Lemma de_putPositive_sound code v fuelData :
  In code germanCodes ->
  Counts germanCodes fuelData /\ NoDup (map fst fuelData) ->
  Counts germanCodes (DE.putPositive code v fuelData)
  /\ NoDup (map fst (DE.putPositive code v fuelData)).
Proof.
  intros Hc [H Hd]. unfold DE.putPositive. destruct v as [x|]; [| now split].
  destruct (Z.ltb_spec 0 x); [| now split].
  split; [apply set_Forall; [now split | exact H] | now apply set_NoDup].
Qed.

Lemma de_fuelDataOf_sound t :
  Counts germanCodes (DE.fuelDataOf t) /\ NoDup (map fst (DE.fuelDataOf t)).
Proof.
  unfold DE.fuelDataOf. cbn zeta. set (fd := DE.putPositive "HYBRID" _ _).
  assert (Counts germanCodes fd /\ NoDup (map fst fd)) as [H Hd].
  { unfold fd. repeat (apply de_putPositive_sound; [unfold germanCodes; in_list |]).
    split; constructor. }
  destruct (Z.ltb_spec 0 (default 0 (DE.kTOTAL t) - default 0 (Obj.get "DIESEL" fd)
            - match DE.kALL_HYBRIDS t with
              | Some h => h
              | None => default 0 (Obj.get "BEV" fd) + default 0 (Obj.get "DIESEL" fd)
                        + default 0 (Obj.get "PHEV" fd) + default 0 (Obj.get "HYBRID" fd)
              end - default 0 (Obj.get "BEV" fd))); [| now split].
  split; [apply set_Forall; [split; [unfold germanCodes; in_list | assumption] | exact H]
         | now apply set_NoDup].
Qed.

# Directions
Only the lines containing "Counts" are needed; copy each of them from the data.

# Response to this task
  Counts germanCodes fuelData /\ NoDup (map fst fuelData) ->
  Counts germanCodes (DE.putPositive code v fuelData)
  Counts germanCodes (DE.fuelDataOf t) /\ NoDup (map fst (DE.fuelDataOf t)).
  assert (Counts germanCodes fd /\ NoDup (map fst fd)) as [H Hd].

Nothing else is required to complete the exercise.